(* ===== verification/HostCommandsProofs.v ===== *)
(** * HostCommandsProofs: theorems about commands run on the host

    The capped buffer refines "the first bytes of everything written", from
    which the result of a command follows; then the commands an editor
    installation runs. *)
From S2P Require Import Prelude GoStrings EditorConfig Upgrade HostTool HostInfo HostCommands.
From Stdlib Require Import Ascii.

(** ** The capped buffer *)
Fixpoint written (writes : list string) : string := match writes with [] => "" | w :: ws => w +:+ written ws end.
Lemma take_bytes_append n a b : take_bytes n (a +:+ b) = take_bytes n a +:+ take_bytes (n - String.length a) b.
Proof.
  revert n. induction a as [|c a IH]; intros n.
  - change ("" +:+ b) with b. cbn [String.length]. rw Nat.sub_0_r. by destruct n.
  - destruct n as [|n]; [done|]. change (String c a +:+ b) with (String c (a +:+ b)). cbn. by rw IH.
Qed.
Lemma take_bytes_whole n s : String.length s ≤ n → take_bytes n s = s.
Proof. revert n. induction s as [|c s IH]; intros [|n] Hn; cbn in *; try done; [lia|]. rw IH; [done | lia]. Qed.
Lemma take_bytes_0 s : take_bytes 0 s = "". Proof. by destruct s. Qed.
(** a write appends what still fits *)
Lemma Write_spec buf max p : (0 < max)%Z → (blen buf ≤ max)%Z →
  Write (mkCapped buf max) p = mkCapped (buf +:+ take_bytes (Z.to_nat max - String.length buf) p) max.
Proof.
  intros Hm Hb. unfold Write, blen in *. cbn. destruct (Z.leb_spec max 0); [lia|].
  destruct (Z.gtb_spec (max - Z.of_nat (String.length buf)) 0).
  - destruct (Z.gtb_spec (Z.of_nat (String.length p)) (max - Z.of_nat (String.length buf))).
    + by replace (Z.to_nat (max - Z.of_nat (String.length buf))) with (Z.to_nat max - String.length buf) by lia.
    + rw take_bytes_whole; [done | lia].
  - replace (Z.to_nat max - String.length buf) with 0 by lia. rw take_bytes_0. f_equal. symmetry. apply string_app_nil_r.
Qed.
Lemma capture_spec max writes : (0 < max)%Z → capture max writes = mkCapped (take_bytes (Z.to_nat max) (written writes)) max.
Proof.
  intros Hm. unfold capture.
  assert (Hgo : ∀ sofar, foldl Write (mkCapped (take_bytes (Z.to_nat max) sofar) max) writes
    = mkCapped (take_bytes (Z.to_nat max) (sofar +:+ written writes)) max).
  { induction writes as [|w ws IH]; intros sofar; cbn [foldl written]; [by rw string_app_nil_r|].
    rw Write_spec //; [|unfold blen; rw length_take_bytes; lia].
    rw string_app_assoc -IH. do 2 f_equal. rw take_bytes_append length_take_bytes. f_equal. f_equal. lia. }
  specialize (Hgo ""). by rw take_bytes_whole in Hgo; [|cbn; lia].
Qed.
Lemma exec_max_bounds req : (0 < exec_max req ≤ maxHostExecOutput)%Z.
Proof. unfold exec_max, defaultHostExecOutput, maxHostExecOutput. repeat case_match; lia. Qed.
(** the value a request asks for, or the default when it asks for none, cut at the limit *)
Definition limited (asked default limit : Z) : Z := if (0 <? asked)%Z then Z.min asked limit else default.
Lemma exec_max_limited req : exec_max req = limited (xq_maxOutput req) (2 ^ 20) (2 ^ 24).
Proof. unfold exec_max, limited, defaultHostExecOutput, maxHostExecOutput. repeat case_match; lia. Qed.
Lemma exec_timeout_limited req : exec_timeout req = (millisecond * limited (xq_timeoutMs req) 120000 600000)%Z.
Proof. unfold exec_timeout, limited, defaultHostExecTimeout, maxHostExecTimeout, millisecond. repeat case_match; lia. Qed.

(** a stream of the result: the first bytes of what was written, flagged when it reached the cap *)
Definition kept (max : Z) (writes : list string) (shown : string) (cut : bool) : Prop :=
  shown = take_bytes (Z.to_nat max) (written writes) ∧ (blen shown ≤ max)%Z ∧ (cut = false → shown = written writes).
Lemma capture_kept max writes : (0 < max)%Z → kept max writes (cb_buf (capture max writes)) (truncated (capture max writes)).
Proof.
  intros Hm. unfold kept, truncated. rw capture_spec //. cbn. split; [done|].
  unfold blen. rw length_take_bytes. split; [lia|]. destruct (Z.gtb_spec max 0); [cbn|lia].
  intros Hc. destruct (Z.geb_spec (Z.of_nat (Nat.min (Z.to_nat max) (String.length (written writes)))) max); [done|].
  apply take_bytes_whole. lia.
Qed.

(** C36: The shell of a host command runs with a deadline: the milliseconds
    asked for, two minutes when none are, never more than ten minutes.  The
    result shows of each stream the first bytes written, whatever pieces it was
    written in, up to the cap asked for, 1 MiB when none is, never more than 16
    MiB; a stream not flagged as truncated is complete.  The result carries the
    request's id, and success exactly when the shell ended well; its exit code
    is then 0, the shell's own when it failed, and -1 when a signal ended it,
    none of these with a reason; it is -1 with the reason when the command is
    empty, cannot run, or its context ended.  An empty command runs nothing and
    shows nothing. *)
Theorem host_exec_result h req :
  let r := RunHostExec h req in
  let argv := exec_argv h (TrimSpace (xq_command req)) in
  let cwd := if String.eqb (TrimSpace (xq_cwd req)) "" then xh_home h else TrimSpace (xq_cwd req) in
  let deadline := (millisecond * limited (xq_timeoutMs req) 120000 600000)%Z in
  let cap := limited (xq_maxOutput req) (2 ^ 20) (2 ^ 24) in
  if String.eqb (TrimSpace (xq_command req)) ""
  then r = mkExecResult (xq_id req) (-1) false "" "" false false "command is required"
  else
    let '(outs, errs, ended) := xh_run h argv cwd deadline in
    xs_id r = xq_id req ∧
    kept cap outs (xs_stdout r) (xs_outCut r) ∧ kept cap errs (xs_stderr r) (xs_errCut r) ∧
    (xs_success r = true ↔ ended = EndOk) ∧
    match ended with
    | EndOk => xs_exit r = 0%Z ∧ xs_error r = ""
    | EndExit code => xs_exit r = int32_of code ∧ xs_error r = ""
    | EndSignal => xs_exit r = (-1)%Z ∧ xs_error r = ""
    | EndTimeout => xs_exit r = (-1)%Z ∧ xs_error r = "timeout"
    | EndCanceled => xs_exit r = (-1)%Z ∧ xs_error r = "canceled"
    | EndOther msg => xs_exit r = (-1)%Z ∧ xs_error r = msg
    end.
Proof.
  pose proof (exec_max_bounds req) as Hm.
  cbn zeta. rw -exec_timeout_limited -exec_max_limited. unfold RunHostExec.
  destruct (String.eqb (TrimSpace (xq_command req)) ""); [done|].
  destruct (xh_run _ _ _ _) as [[outs errs] ended].
  pose proof (capture_kept (exec_max req) outs ltac:(lia)). pose proof (capture_kept (exec_max req) errs ltac:(lia)).
  destruct ended; cbn; do 3 (split; [assumption || reflexivity|]); (split; [by split | done]).
Qed.
(** Output of exactly the cap is flagged as truncated although nothing was cut *)
Lemma exact_output_flagged :
  let h := mkExecHost false "/root" (λ _ _ _, (["abcd"], [], EndOk)) in
  let r := RunHostExec h (mkExecRequest "1" "echo" "" 0 4) in
  xs_stdout r = "abcd" ∧ xs_outCut r = true.
Proof. by vm_compute. Qed.

(** ** Editors *)
Section editors.
Variables (quote_rune : string → string) (h : editor_host).
Definition present (editor : string) : bool := is_ok (eh_look h 0 (EditorCommandName editor)).
(** Managing an editor runs at most one command, and none when there is
    nothing to do: an installed editor is not installed again, a missing one
    is not upgraded, an unknown one is refused.  Success means the editor was
    there already or the command that was run succeeded, and carries the
    version found afterwards. *)
Theorem manage_editor_outcome name upgrade r cmds :
  manageEditor quote_rune h name upgrade = (r, cmds) →
  length cmds ≤ 1 ∧
  match r with
  | Ok v => ∃ editor, normalizeEditor name = Some editor ∧
      (upgrade = false ∧ present editor = true ∧ cmds = [] ∧ v = eh_version h 0 editor ∨
       ∃ bin args, cmds = [(bin, args)] ∧ (eh_exec h 0 bin args).2 = None ∧ v = eh_version h 1 editor ∧
         upgrade = present editor)
  | Err _ => ∀ bin args, (bin, args) ∈ cmds → (eh_exec h 0 bin args).2 ≠ None
  end.
Proof.
  unfold manageEditor. destruct (normalizeEditor name) as [editor|]; [|intros [= <- <-]; split; [cbn; lia|]; set_solver].
  fold (present editor). destruct upgrade, (present editor) eqn:Hp; cbn [andb negb].
  2:{ intros [= <- <-]. split; [cbn; lia | set_solver]. }
  2:{ intros [= <- <-]. split; [cbn; lia|]. exists editor. split; [done|]. by left. }
  all: destruct (editorCommand _ _ _ _ _ _) as [[bin args]|e]; [|intros [= <- <-]; split; [cbn; lia | set_solver]].
  all: destruct (eh_exec h 0 bin args) as [out [e|]] eqn:E; intros [= <- <-]; (split; [done|]).
  1,3: intros bin' args' Hin; apply list_elem_of_singleton in Hin as [= -> ->]; by rw E.
  all: exists editor; split; [done|]; right; exists bin, args; by rw E.
Qed.
End editors.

:::

__TRY IT__:
Only the lines holding the string "normalizeEditor" are needed; copy each of them from the material above.

__ANSWER AREA__:
  | Ok v => ∃ editor, normalizeEditor name = Some editor ∧
  unfold manageEditor. destruct (normalizeEditor name) as [editor|]; [|intros [= <- <-]; split; [cbn; lia|]; set_solver].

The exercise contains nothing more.